**Description of the task**
In the material below, find the line containing "([LoginStart], [LoginEnd]), the" and the line containing "and every session", then reproduce exactly both of them and every line between, and nothing else.

------------

Lemma unanswered_command_shifts_labels :
  answers_to [HMI_COMMAND unknown_command; RTU_DATA (report 1)] = take 1 report_answers /\
  option_map (fun l => map (fun m => (ts_ord m, ts_payload m)) (shares_sent l))
    (sent_by 1 [From_Prime (mkPrime 332 ord1 (Client_Update 24 (HMI_COMMAND unknown_command))); ordered_report ord2 1; From_SM (reply_to 0)])
  = Some [(ord1, payload_of 0)].
Proof. split; vm_compute; reflexivity. Qed.

(** After a reset the ordinals start again, but the clients do not know: what is
    signed from then on is old to them. *)
Definition reset_now : event := From_Prime (mkPrime 332 zero_ord (PRIME_SYSTEM_RESET 1)).

Definition finals_of (l : list itrc_out) : list client_message :=
  omap (fun o => match o with To_Client _ _ f => Some (mkClientMessage 1 true f (zeros 100)) | _ => None end) l.

Definition applied_by_client (ms : list client_message) : option (list (list byte)) :=
  match client_run (crypto := toy) all_sent 1 (map (fun m => Cl_Spines (Some m)) ms) (client_init true) with
  | Ret (_, s) => Some (applications (cl_sent s))
  | Fault _ => None
  end.

Definition reset_run : list event :=
  two_reports ++ [reset_now; ordered_report ord1 3; From_SM (reply_to 0); share_from 2 ord1 0].

Lemma reset_deafens_clients :
  option_map client_ords (sent_by 1 reset_run) = Some [ord1; ord2; ord1] /\
  option_map (fun l => option_map length (applied_by_client (finals_of l))) (sent_by 1 reset_run) = Some (Some 2%nat) /\
  option_map (fun l => option_map length (applied_by_client (drop 2 (finals_of l)))) (sent_by 1 reset_run) = Some (Some 1%nat).
Proof. repeat split; vm_compute; reflexivity. Qed.

(** The numbers of the clients survive a reset: after the same reset and the same
    update a replica that was up ignores what one that was not takes. *)
Lemma reset_keeps_progress :
  option_map sm_inputs (sent_by 1 [reset_now; ordered_report ord1 1]) = Some [SYSTEM_RESET; RTU_DATA (report 1)] /\
  option_map sm_inputs (sent_by 1 [ordered_report ord1 1; reset_now; ordered_report ord1 1]) = Some [RTU_DATA (report 1); SYSTEM_RESET].
Proof. split; vm_compute; reflexivity. Qed.

(** *** Witnesses *)
Definition one_report : list event := [ordered_report ord1 1; From_SM (reply_to 0)].

Definition one_report_later : list event := [Timeout true true; share_from 5 ord1 0; ordered_report ord1 1; From_SM (reply_to 0); ordered_report ord2 2].

Lemma one_report_run : replica_run (crypto := toy) (tc := toy_tc) 1 true one_report (state_after 1 one_report) ini_start (take 1 report_answers).
Proof.
  split.
  - repeat constructor.
  - repeat constructor.
  - exists all_sent, [], true, true. vm_compute. reflexivity.
  - eexists. vm_compute sm_inputs. unfold report_answers. cbn [take].
    econstructor; [vm_compute; reflexivity|reflexivity|constructor].
  - exists []. vm_compute. reflexivity.
Qed.

Lemma one_report_later_run : replica_run (crypto := toy) (tc := toy_tc) 2 true one_report_later (state_after 2 one_report_later) ini_start report_answers.
Proof.
  split.
  - repeat constructor.
  - repeat constructor.
  - exists all_sent, [], true, true. vm_compute. reflexivity.
  - eexists. vm_compute sm_inputs. unfold report_answers.
    econstructor; [vm_compute; reflexivity|reflexivity|]. econstructor; [vm_compute; reflexivity|reflexivity|constructor].
  - exists (map reply_of (drop 1 report_answers)). vm_compute. reflexivity.
Qed.

Lemma replicas_share_the_same_witness :
  exists x y, In (Share_To 2 x) (itrc_sent (state_after 1 one_report)) /\ In (Share_To 1 y) (itrc_sent (state_after 2 one_report_later)) /\
    ts_ord x = ts_ord y /\ ts_payload x = ts_payload y.
Proof.
  destruct (replicas_share_the_same (H := toy) (H0 := toy_tc) 1 2 true true one_report one_report_later (state_after 1 one_report) (state_after 2 one_report_later)
    ini_start ini_start (take 1 report_answers) report_answers one_report_run one_report_later_run) as [Hsame _].
  - intros [|[|i]] m1 m2 H1 H2; try discriminate. injection H1 as <-. injection H2 as <-. split; [reflexivity|left; reflexivity].
  - split; [reflexivity|]. split; [reflexivity|]. split; apply ini_start_ok.
  - eexists (mkShare ord1 (payload_of 0) _), (mkShare ord1 (payload_of 0) _).
    split; [vm_compute; auto 10|]. split; [vm_compute; auto 10|]. split; [reflexivity|].
    eapply (Hsame 2 1); vm_compute; auto 10.
Defined.


Lemma channel_refines_feed_witness :
  sm_inputs (itrc_sent (state_after 1 two_reports)) = [RTU_DATA (report 1); RTU_DATA (report 2)].
Proof.
  destruct (channel_refines_feed (H := toy) (H0 := toy_tc) all_sent 1 true [] true true two_reports (state_after 1 two_reports) calm_two_reports)
    as (_ & _ & -> & _); vm_compute; reflexivity.
Defined.

Definition a_transfer : list event := [state_from 2 (mkOrd 5 1 1); transfer_to 1 (mkOrd 5 1 1); state_from 4 (mkOrd 5 1 1)].

Lemma sized_a_transfer : Forall sized a_transfer.
Proof. repeat constructor; vm_compute; try discriminate; reflexivity. Qed.

Lemma applied_state_is_vouched_witness :
  exists len m, In (To_SM (STATE_XFER len m)) (itrc_sent (state_after 1 a_transfer)) /\
    exists m0, agreed (crypto := toy) (vouched_in a_transfer) m0 /\
      m = PKT_Construct_State_Xfer_Msg (sx_target m0) (sx_num_clients m0) (sx_latest_update m0) (sx_contents m0).
Proof.
  assert (Hin : In (To_SM (STATE_XFER 856 (PKT_Construct_State_Xfer_Msg 1 0 zero_progress []))) (itrc_sent (state_after 1 a_transfer)))
    by (vm_compute; right; left; reflexivity).
  eexists _, _. split; [exact Hin|].
  apply (applied_state_is_vouched (c := toy) (H := toy_tc) all_sent 1 true [] true true a_transfer (state_after 1 a_transfer) 856).
  - unfold NUM_SM. lia.
  - exact sized_a_transfer.
  - vm_compute. reflexivity.
  - exact Hin.
Defined.

Definition waiting_node : tc_node := hd (new_tc_node ord1) (tcq_pending (state_after 1 one_report)).

Lemma waiting_agrees : in_agreement (crypto := toy) (tc := toy_tc) waiting_node (payload_of 0).
Proof.
  intros i m Hi Hm. pose proof (aget_Some_bounds _ _ _ Hi) as Hb.
  change (Z.of_nat (length (tn_recvd waiting_node))) with 7 in Hb.
  assert (i = 0 \/ i = 1 \/ i = 2 \/ i = 3 \/ i = 4 \/ i = 5 \/ i = 6) as [->|[->|[->|[->|[->|[->| ->]]]]]] by lia;
    try (vm_compute in Hi; discriminate Hi).
  apply (f_equal (fun o => match o with Some x => x | None => m end)) in Hm. symmetry in Hm.
  etransitivity; [exact Hm|]. vm_compute. reflexivity.
Qed.

Lemma enough_shares_are_delivered_witness :
  exists s' sig rest addr port, ITRC_Master (crypto := toy) (tc := toy_tc) (fun _ => true) 1 true [] (share_from 2 ord1 0) (state_after 1 one_report) = Ret (tt, s') /\
    itrc_sent s' = itrc_sent (state_after 1 one_report) ++ To_Client addr port (mkFinal ord1 (payload_of 0) sig) :: rest.
Proof.
  assert (Hs : itrc_ok (crypto := toy) (tc := toy_tc) 1 true nothing_known nothing_known (state_after 1 one_report)).
  { assert (W := wp_itrc_run (crypto := toy) (crypto_ok := toy_ok) (tc := toy_tc) all_sent 1 true [] any_fault nothing_known nothing_known one_report I
      ltac:(unfold NUM_SM; lia) (itrc_init true true) (itrc_init_ok 1 true _ _ true true)).
    assert (E : itrc_run (crypto := toy) (tc := toy_tc) all_sent 1 true [] one_report (itrc_init true true) = Ret (tt, state_after 1 one_report)) by (vm_compute; reflexivity).
    refine (proj1 (wp_Ret _ _ _ _ _ _ (W _ _) E)).
    - repeat constructor; vm_compute; try discriminate.
    - repeat constructor. }
  destruct (enough_shares_are_delivered (c := toy) (t := toy_tc) 1 [] (state_after 1 one_report) waiting_node []
    (mkInternal 2 true (TC_SHARE (genuine (crypto := toy) (tc := toy_tc) 2 ord1 (payload_of 0)))) (payload_of 0) SPINES_HMI_ADDR 8541)
    as (s' & sig & rest & E1 & E2); [|exact Hs|..|exists s', sig, rest, SPINES_HMI_ADDR, 8541; split; [exact E1|exact E2]].
  all: try (vm_compute; reflexivity).
  - unfold NUM_SM. lia.
  - exact waiting_agrees.
Defined.

Lemma itrc_state_is_typed_witness :
  wp (fun f => f = AssertFailure) (itrc_run (crypto := toy) (tc := toy_tc) all_sent 1 true [] two_reports)
    (fun _ s => itrc_ok (crypto := toy) (tc := toy_tc) 1 true (sent_in (crypto := toy) (tc := toy_tc) 1 two_reports) (vouched_in two_reports) s) (itrc_init true true).
Proof.
  apply (itrc_state_is_typed (c := toy) (H := toy_tc) all_sent 1 true [] true true two_reports).
  - unfold NUM_SM. lia.
  - exact sized_two_reports.
Defined.
(** * PF_Tek air-exchange controller: uptime accumulator and air-cycle machine

    Shallow embedding of the three Arduino sketches of the repository:

    - [Tek12]: the single-timestamp sketch (PF_Tek1_2.ino and its copy
      without the sensor code; both have the same timekeeping and air
      functions, statement for statement);
    - [Tek13]: the dual-timestamp sketch (the "completely new design").

    Conventions.  [uint32_t] and [unsigned long] are 32 bits wide on the
    AVR, [uint8_t] and [byte] are 8 bits wide; values are integers in [Z]
    and every operation writes its wrap-around out.  The EEPROM is a
    byte-addressed store, accessed through the EEPROMex calls the sketches
    use (little-endian 32-bit cells, as avr-libc lays them out).  Each
    call of [millis()] is an input of the cycle.  Serial output and the
    temperature and humidity sampling do not touch the variables of the
    timekeeping and the air machine and are not part of [loop] here; the
    uptime print of PF_Tek1.3 and the temperature sampling of
    PF_Tek1_2.ino are modelled on their own at the end.  The humidity
    computation is floating point and is left out. *)

From Stdlib Require Import ZArith Lia List Bool.
From Stdlib Require String.
Import ListNotations.
Open Scope Z_scope.

(** ** Unsigned 32-bit arithmetic *)

Module U32.

Definition modulus : Z := 4294967296.

Definition wrap (z : Z) : Z := z mod modulus.

Definition add (a b : Z) : Z := wrap (a + b).
Definition sub (a b : Z) : Z := wrap (a - b).
Definition mul (a b : Z) : Z := wrap (a * b).

Definition in_range (z : Z) : Prop := 0 <= z < modulus.

Lemma wrap_range z : in_range (wrap z).
Proof. unfold in_range, wrap, modulus. apply Z.mod_pos_bound. lia. Qed.

Lemma wrap_small z : in_range z -> wrap z = z.
Proof. unfold in_range, wrap. intros H. apply Z.mod_small. exact H. Qed.

Lemma wrap_wrap z : wrap (wrap z) = wrap z.
Proof. apply wrap_small, wrap_range. Qed.

Lemma add_wrap_l a b : add (wrap a) b = add a b.
Proof. unfold add, wrap, modulus. apply Zplus_mod_idemp_l. Qed.

Lemma add_wrap_r a b : add a (wrap b) = add a b.
Proof. unfold add, wrap, modulus. apply Zplus_mod_idemp_r. Qed.

Lemma sub_wrap_l a b : sub (wrap a) b = sub a b.
Proof. unfold sub, wrap, modulus. apply Zminus_mod_idemp_l. Qed.

Lemma sub_wrap_r a b : sub a (wrap b) = sub a b.
Proof. unfold sub, wrap, modulus. apply Zminus_mod_idemp_r. Qed.

Lemma add_range a b : in_range (add a b).
Proof. apply wrap_range. Qed.

Lemma sub_range a b : in_range (sub a b).
Proof. apply wrap_range. Qed.

Lemma sub_diag a : sub a a = 0.
Proof. unfold sub, wrap. rewrite Z.sub_diag. reflexivity. Qed.

Lemma sub_small a b : 0 <= a - b < modulus -> sub a b = a - b.
Proof. intros H. unfold sub. apply wrap_small. exact H. Qed.

Lemma add_small a b : 0 <= a + b < modulus -> add a b = a + b.
Proof. intros H. unfold add. apply wrap_small. exact H. Qed.

(** Subtracting the old tick from the tick that lies [d] later gives [d]
    back, whatever the tick counter did in between. *)
Lemma sub_add_cancel p d : sub (add p d) p = wrap d.
Proof.
  unfold add. rewrite sub_wrap_l. unfold sub. f_equal. lia.
Qed.

End U32.

(** ** The EEPROM as a byte store, read and written as EEPROMex does *)

Module EEPROM.

(** Cell address to stored value; a read keeps the low eight bits. *)
Definition t : Type := Z -> Z.

Definition blank : t := fun _ => 0.

Definition readByte (e : t) (a : Z) : Z := e a mod 256.

Definition writeByte (e : t) (a v : Z) : t :=
  fun x => if x =? a then v mod 256 else e x.

(** [update] writes a cell only when the value differs from the stored one. *)
Definition updateByte (e : t) (a v : Z) : t :=
  if readByte e a =? v mod 256 then e else writeByte e a v.

Definition readLong (e : t) (a : Z) : Z :=
  readByte e a + 256 * readByte e (a + 1)
  + 65536 * readByte e (a + 2) + 16777216 * readByte e (a + 3).

Definition writeLong (e : t) (a v : Z) : t :=
  writeByte (writeByte (writeByte (writeByte e a v)
    (a + 1) (v / 256)) (a + 2) (v / 65536)) (a + 3) (v / 16777216).

Definition updateLong (e : t) (a v : Z) : t :=
  updateByte (updateByte (updateByte (updateByte e a v)
    (a + 1) (v / 256)) (a + 2) (v / 65536)) (a + 3) (v / 16777216).
(** * Canvas thumbnails for bases cards: a model of the plugin and its properties

    The development follows the two source files of the plugin:
    - [main.ts]: the plugin object with its thumbnail map, the canvas scan,
      the three timer-arming methods and the teardown on unload;
    - [utils.ts]: the reconciliation of the thumbnail map with the live DOM
      ([addCardThumbnails] and its helpers) and [clearAllThumbnails].

    Collaborators that are not part of the plugin (the vault, the JSON
    parser, the DOM, the timer table of the event loop) are modelled by the
    interface the plugin uses, and nothing more. *)

From Stdlib Require Import String Ascii NArith ZArith QArith Lia.
From stdpp Require Import base decidable option list.

Local Open Scope list_scope.

(** ** JavaScript values used by the plugin *)

Module JS.

Local Open Scope N_scope.

(** A JavaScript string is a sequence of UTF-16 code units. *)
Abbreviation jsstring := (list N).

(** A literal of the source: its characters are all ASCII. *)
Definition str (s : string) : jsstring :=
  N_of_ascii <$> list_ascii_of_string s.

Definition streq (s t : jsstring) : bool := bool_decide (s = t).

(** [s.startsWith(p)] *)
Fixpoint startsWith (p s : jsstring) : bool :=
  match p, s with
  | [], _ => true
  | a :: p', b :: s' => (a =? b) && startsWith p' s'
  | _ :: _, [] => false
  end.

(** [s.includes(t)]: [t] occurs in [s] as a contiguous run of code units. *)
Fixpoint includes (s t : jsstring) : bool :=
  startsWith t s ||
  match s with
  | [] => false
  | _ :: r => includes r t
  end.

(** [s.split(sep)] for a separator of one code unit. The result is never
    empty: the empty string splits into one empty segment. *)
Fixpoint split (sep : N) (s : jsstring) : list jsstring :=
  match s with
  | [] => [[]]
  | c :: r =>
      if c =? sep then [] :: split sep r
      else match split sep r with
           | seg :: segs => (c :: seg) :: segs
           | [] => [[c]]
           end
  end.

(** [a.pop()] as used in an expression: the last element, [undefined]
    (here [None]) on the empty array. *)
Definition pop {A} (a : list A) : option A := last a.
(** * ThreatWatch: the behavioural risk-analytics engine of [backend/app/test.py]

    A shallow embedding of the engine's pure core: the per-track bounded
    history ([PersonTracker]), the risk score ([RiskScoreCalculator]), the zone
    geometry ([SecurityZone]), the behaviour rules ([analyze_behavior] and its
    checks) and the alert dispatcher ([process_alerts]).

    Numbers.  Python [int]s are [Z].  Python [float]s are idealised as the
    real numbers [R] of the Standard Library, with [math.sqrt], [math.exp],
    [math.atan2] and [math.pi] read as [sqrt], [exp], [atan2] (below) and
    [PI]: rounding, infinities and NaN are outside the model.  Comparisons of
    floats are the library's decisions [Rlt_dec], [Rgt_dec], ..., as booleans.
    Where two quantities that are equal over the reals are compared after
    rounding (the angle of a 45-degree turn with [math.pi / 4], the scores of
    two events), the outcome depends on the doubles: for those places
    [get_movement_pattern_in] and [score_step_computed] take the computed
    values as parameters, with the exact arithmetic as one instance.

    Containers.  A [deque(maxlen=n)] is a list with its eviction written out;
    the dict [person_trackers] is the list of its values in insertion order
    (each value carries its key in [track_id]).

    Text.  [RiskEvent.description] and the log messages are only ever written
    by the engine, never read; they are left out. *)

From Stdlib Require Import String.
From Stdlib Require Import Reals Lra Lia ZArith Bool Arith List.
Import ListNotations.

Open Scope string_scope.
Open Scope list_scope.
Open Scope R_scope.

(** ** Python built-ins used by the engine *)

(** [d.get(k, default)] on a dict with string keys, as an association list. *)
Fixpoint dict_get {A : Type} (d : list (string * A)) (k : string) (default : A) : A :=
  match d with
  | [] => default
  | (k', v) :: d' => if String.eqb k' k then v else dict_get d' k default
  end.

(** [deque(maxlen=n).append(x)]: a full deque drops its oldest (leftmost)
    entry before the new one is added on the right. *)
Definition deque_append {A : Type} (maxlen : nat) (d : list A) (x : A) : list A :=
  match maxlen with
  | O => []
  | S _ => if (length d <? maxlen)%nat then d ++ [x] else tl d ++ [x]
  end.

(** [l[-n:]]: the last [n] entries (all of [l] when it is shorter). *)
Definition last_n {A : Type} (n : nat) (l : list A) : list A :=
  skipn (length l - n) l.

(** [l[-1]] for a non-empty list; [d] stands for the [IndexError] case, which
    every caller below guards against. *)
Definition py_last {A : Type} (l : list A) (d : A) : A := last l d.

(** Float comparisons [a < b], [a > b], [a <= b], [a >= b] as booleans. *)
Definition Rltb (a b : R) : bool := if Rlt_dec a b then true else false.
Definition Rgtb (a b : R) : bool := if Rgt_dec a b then true else false.
Definition Rleb (a b : R) : bool := if Rle_dec a b then true else false.
Definition Rgeb (a b : R) : bool := if Rge_dec a b then true else false.
Infix "<?" := Rltb (at level 70, no associativity) : R_scope.
Infix ">?" := Rgtb (at level 70, no associativity) : R_scope.
Infix "<=?" := Rleb (at level 70, no associativity) : R_scope.
Infix ">=?" := Rgeb (at level 70, no associativity) : R_scope.

(** [min(a, b)] and [max(a, b)] of two floats: Python returns the first
    argument unless the second is strictly smaller (larger). *)
Definition py_min (a b : R) : R := if b <? a then b else a.
Definition py_max (a b : R) : R := if b >? a then b else a.
(** * The OIDC agent of the authentication gateway (pkg/oidcagent/handlers.go)

    A shallow embedding of the HTTP handlers of [OidcAgent]: the login flow
    ([LoginStart], [LoginEnd]), the session operations ([UserInfo], [Claims],
    [Refresh], [Logout], [CheckAuth]) and the two reverse proxies
    ([CodeFlowProxy], [DeviceFlowProxy]).

    A handler is a computation over the gin context: it reads the request,
    writes the response (status, cookies, headers, body), reads and writes
    the session, and calls the collaborators of the agent (identity provider,
    verifier, backend).  Every call to a collaborator and every session
    operation is recorded in a trace, so that "no exchange is performed" or
    "no backend request is sent" are statements about the trace.  Logging is
    not modelled. *)

From Stdlib Require Import NArith ZArith Ascii String List Lia.
From stdpp Require Import base option list gmap strings.

Import ListNotations.
Local Open Scope string_scope.
Local Open Scope Z_scope.

(** ** Errors and results: Go's [(value, error)] pairs *)

Inductive result (A : Type) : Type :=
| Ok (a : A)
| Err (e : string).
Arguments Ok {A} a.
Arguments Err {A} e.

Definition is_ok {A} (r : result A) : bool :=
  match r with Ok _ => true | Err _ => false end.

(** ** encoding/base64: [RawURLEncoding.EncodeToString] *)

Module base64.

(** The URL alphabet of RFC 4648 ([encodeURL]). *)
Definition encodeURL : string :=
  "ABCDEFGHIJKLMNOPQRSTUVWXYZabcdefghijklmnopqrstuvwxyz0123456789-_".

(** [enc.encode[i]]; every index the encoder uses is masked with [0x3F]. *)
Definition encode (i : N) : ascii :=
  match String.get (N.to_nat i) encodeURL with
  | Some a => a
  | None => "000"%char
  end.

Definition sextet (val : N) (shift : N) : ascii :=
  encode (N.land (N.shiftr val shift) 63).

(** [Encode] without padding ([NoPadding]): three source bytes give four
    characters, a remainder of one byte gives two characters and a
    remainder of two bytes three.  [val] stays below [2^24], so the
    machine [uint] never wraps. *)
Fixpoint Encode (src : list Byte.byte) : list ascii :=
  match src with
  | [] => []
  | [b0] =>
      let val := N.shiftl (Byte.to_N b0) 16 in
      [sextet val 18; sextet val 12]
  | [b0; b1] =>
      let val := N.lor (N.shiftl (Byte.to_N b0) 16) (N.shiftl (Byte.to_N b1) 8) in
      [sextet val 18; sextet val 12; sextet val 6]
  | b0 :: b1 :: b2 :: rest =>
      let val := N.lor (N.lor (N.shiftl (Byte.to_N b0) 16)
                              (N.shiftl (Byte.to_N b1) 8))
                       (Byte.to_N b2) in
      sextet val 18 :: sextet val 12 :: sextet val 6 :: sextet val 0
        :: Encode rest
  end.

Definition RawURLEncoding_EncodeToString (src : list Byte.byte) : string :=
  string_of_list_ascii (Encode src).

End base64.

(** ** encoding/hex: [EncodeToString] *)

Module hex.

Definition hextable : string := "0123456789abcdef".

Definition digit (i : N) : ascii :=
  match String.get (N.to_nat i) hextable with
  | Some a => a
  | None => "000"%char
  end.

Fixpoint Encode (src : list Byte.byte) : list ascii :=
  match src with
  | [] => []
  | v :: rest =>
      digit (N.shiftr (Byte.to_N v) 4) :: digit (N.land (Byte.to_N v) 15)
        :: Encode rest
  end.

Definition EncodeToString (src : list Byte.byte) : string :=
  string_of_list_ascii (Encode src).

End hex.

(** ** net/url: query escaping and [Values] *)

Module url.

Definition between (lo hi c : N) : bool := (lo <=? c)%N && (c <=? hi)%N.

(** [shouldEscape(c, encodeQueryComponent)]: everything but the unreserved
    characters (letters, digits, [-], [_], [.], [~]) is escaped. *)
Definition shouldEscape (c : ascii) : bool :=
  let n := N_of_ascii c in
  if between 97 122 n || between 65 90 n || between 48 57 n then false
  else if (n =? 45)%N || (n =? 95)%N || (n =? 46)%N || (n =? 126)%N then false
  else true.

Definition upperhex : string := "0123456789ABCDEF".

Definition upperhex_at (i : N) : ascii :=
  match String.get (N.to_nat i) upperhex with
  | Some a => a
  | None => "000"%char
  end.

(** [QueryEscape]: a space becomes [+], any other escaped byte [%XX]. *)
Fixpoint QueryEscape (s : string) : string :=
  match s with
  | EmptyString => EmptyString
  | String c rest =>
      if shouldEscape c then
        if Ascii.eqb c " "%char then String "+"%char (QueryEscape rest)
        else String "%"%char
               (String (upperhex_at (N.shiftr (N_of_ascii c) 4))
                  (String (upperhex_at (N.land (N_of_ascii c) 15))
                     (QueryEscape rest)))
      else String c (QueryEscape rest)
  end.

(** [url.Values] is [map[string][]string]. *)
Abbreviation Values := (gmap string (list string)).

(** [Values.Get]: the first value of the key, or the empty string. *)
Definition Get (v : Values) (key : string) : string :=
  match v !! key with
  | Some (x :: _) => x
  | _ => ""
  end.

(** [Values.Set] replaces the values of the key. *)
Definition Set_ (v : Values) (key value : string) : Values :=
  <[key := [value]]> v.

(** A parsed URL, as far as the agent looks at it. *)
Record URL := mkURL {
  Scheme : string;
  Host : string;
  Path : string;
  Query : Values
}.

End url.

(** ** time: instants and the clock *)

Module time.

(** An instant, in nanoseconds from Go's zero [Time]. *)
Definition Time := Z.

Definition IsZero (t : Time) : bool := t =? 0.
Definition Before (t u : Time) : bool := t <? u.
Definition Add (t : Time) (d : Z) : Time := t + d.

Definition Second : Z := 1000000000.
Definition Hour : Z := 3600 * Second.

(** [Duration.Seconds], truncated by the conversion to [int]. *)
Definition Seconds (d : Z) : Z := d / Second.

End time.

(** ** golang.org/x/oauth2: tokens and the authorization URL *)

Module oauth2.

(** The dynamically typed values ([interface{}]) of a token response. *)
Inductive any :=
| AString (s : string)
| ANumber (z : Z)
| ABool (b : bool)
| ANil.

Record Token := mkToken {
  AccessToken : string;
  TokenType : string;
  RefreshToken : string;
  Expiry : time.Time;
  raw : string -> any
}.

(** [Token.Extra]: a field of the raw token response, [nil] when absent. *)
Definition Extra (t : Token) (key : string) : any := raw t key.

(** The type assertion [v.(string)] in its two-result form. *)
Definition as_string (v : any) : option string :=
  match v with AString s => Some s | _ => None end.

Definition expiryDelta : Z := 10 * time.Second.

(** [Token.expired]: a zero expiry never expires; otherwise the token
    counts as expired ten seconds before its expiry. *)
Definition expired (t : Token) (timeNow : time.Time) : bool :=
  if time.IsZero (Expiry t) then false
  else time.Before (time.Add (Expiry t) (- expiryDelta)) timeNow.

(** [Token.Valid]: an access token is set and it is not expired.  The
    check is local: it looks at the token and at the clock only. *)
Definition Valid (t : Token) (timeNow : time.Time) : bool :=
  negb (String.eqb (AccessToken t) "") && negb (expired t timeNow).

Record Config := mkConfig {
  ClientID : string;
  ClientSecret : string;
  AuthURL : string;
  RedirectURL : string;
  Scopes : list string
}.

------------

**Result for this exercise**
    ([LoginStart], [LoginEnd]), the session operations ([UserInfo], [Claims],
    [Refresh], [Logout], [CheckAuth]) and the two reverse proxies
    ([CodeFlowProxy], [DeviceFlowProxy]).

    A handler is a computation over the gin context: it reads the request,
    writes the response (status, cookies, headers, body), reads and writes
    the session, and calls the collaborators of the agent (identity provider,
    verifier, backend).  Every call to a collaborator and every session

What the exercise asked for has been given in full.